Implement Inertial Flow Partitioner

Once we have a dummy partitioner (ticketed in https://github.com/Project-OSRM/osrm-backend/issues/3204) we unblock further steps in the pipeline. Eventually we want to replace the dummy partitioner with a proper partitioning approach: Inertial Flow.

On Balanced Separators in Road Networks Aaron Schild and Christian Sommer SEA 2015 - 14th International Symposium on Experimental Algorithms (pp. 286-297) doi: 10.1007/978-3-319-20086

See: http://sommer.jp/roadseparator.htm

We already successfully prototyped a internal routing engine with that - some hints are over at

http://daniel-j-h.github.io/post/selection-algorithms-for-partitioning/

our multiple candidate cuts and parallelization should be doable in osrm, too.

Tasks:

[x] Dinic's Max Flow / Min Cut
[x] Inertial Flow

The Inertial Flow Partitioner and the dummy partitioner outlined in https://github.com/Project-OSRM/osrm-backend/issues/3204 will share the same interface - only the implementation will change. Let's spec out how this interface will look like (and answer open questions).
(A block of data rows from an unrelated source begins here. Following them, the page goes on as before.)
(* ===== verification/VirtioMemDevice.v ===== *)
(** * The virtio-mem device over time

    The invariant of the device holds from activation on, through requests of the
    guest and new sizes from the host. *)
From S2P Require Import Prelude Bits DeviceResources Effects InterruptManager MmioData VirtioDeviceInfo VirtioMem VirtioMemFacts VirtioMemSpec.

Section device.
Context {H Q Ch M : Type} `{HH : MemHost H} `{!MemHostLaws H} `{HM : GuestMem M} `{!GuestMemLaws M} `{HQ : VirtQueue Q Ch M} `{!VirtQueueLaws Q Ch M}.
#[local] Abbreviation world := (MemWorld H M).
#[local] Abbreviation yields := (host_yields H).

Section requests.
Context (cap alignment : Z) (multi : bool).
#[local] Abbreviation ok := (world_ok cap alignment multi).

(** ** Requests of the guest *)

(** What a request leaves alone. *)
Definition limits (w : world) := (put_plugged 0 (w_config w), w_regions w).

Lemma step_limits s r resp st s' : mem_step yields multi s r resp st s' -> put_plugged 0 s'.1 = put_plugged 0 s.1.
Proof. destruct 1 as [| | | | |]; try done. unfold moved. by destruct plug. Qed.

Lemma step_world_ok (w w' : world) r resp st :
  mem_step yields multi (view w) r resp st (view w') -> w_regions w' = w_regions w -> length (w_bits w') = length (w_bits w) ->
  ok w -> ok w' /\ limits w' = limits w.
Proof.
  intros Hs Hreg Hlen [Hv Hm Hl]. pose proof (step_limits _ _ _ _ _ Hs) as Hlim. cbn [fst view] in Hlim. split.
  - split; [by eapply mem_step_ok| |congruence]. rewrite Hreg.
    unfold mapped in *. assert (region_size (w_config w') = region_size (w_config w) /\
      usable_region_size (w_config w') = usable_region_size (w_config w) /\ mem_addr (w_config w') = mem_addr (w_config w)) as (-> & -> & ->);
      [|done]. by injection Hlim.
  - unfold limits. by rewrite Hlim, Hreg.
Qed.

Lemma mem_req_in_range l : length l = 24%nat -> Forall (fun b => 0 <= b < 256) l -> request_in_range (mem_req_of_bytes l).
Proof.
  intros Hl Hb. unfold request_in_range. cbn.
  pose proof (le_read_bound (take 8 (drop 8 l)) (Forall_take _ _ _ (Forall_drop _ _ _ Hb))) as H1.
  pose proof (le_read_bound (take 2 (drop 16 l)) (Forall_take _ _ _ (Forall_drop _ _ _ Hb))) as H2.
  rewrite length_take, length_drop, Hl in H1, H2. cbn in H1, H2. ulia.
Qed.

Lemma Request_parse_in_range c m r sa : Request_parse c m = Ok (r, sa) -> request_in_range r.
Proof.
  unfold Request_parse. repeat (case_match; try done). intros [= <- <-].
  match goal with E : mem_read _ _ _ = Ok _ |- _ => apply mem_read_bytes in E as [? ?] end. by apply mem_req_in_range.
Qed.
Eventually we need a partition on the edge based graph for the customization to make use of it (the call site is outlined in https://github.com/Project-OSRM/osrm-backend/issues/3552). The Intertial Flow partitioner needs an embedding, which we already have for the node based graph. This and the fact that @MoKob already had some ideas how to transfer a partition on the node based graph to the edge based graph makes it a viable option to partition the node based graph already.

[x] @MoKob would you be so kind to post the details for how to transform a partition on the node based graph to the edge based graph - where should this happen, what are the limitations, how can this be done.

In case we want to make the partitioner a new tool osrm-partition reading in the node based graph and writing out a partition for the node based graph (or already for the edge based graph?) ticket https://github.com/Project-OSRM/osrm-backend/issues/2055 is to mention here: at the moment we write out the node based graph in osrm-extract and then read it back in immediately. Writing out the node based graph then still has to happen - reading it back in immediately in osrm-extract is still suboptimal.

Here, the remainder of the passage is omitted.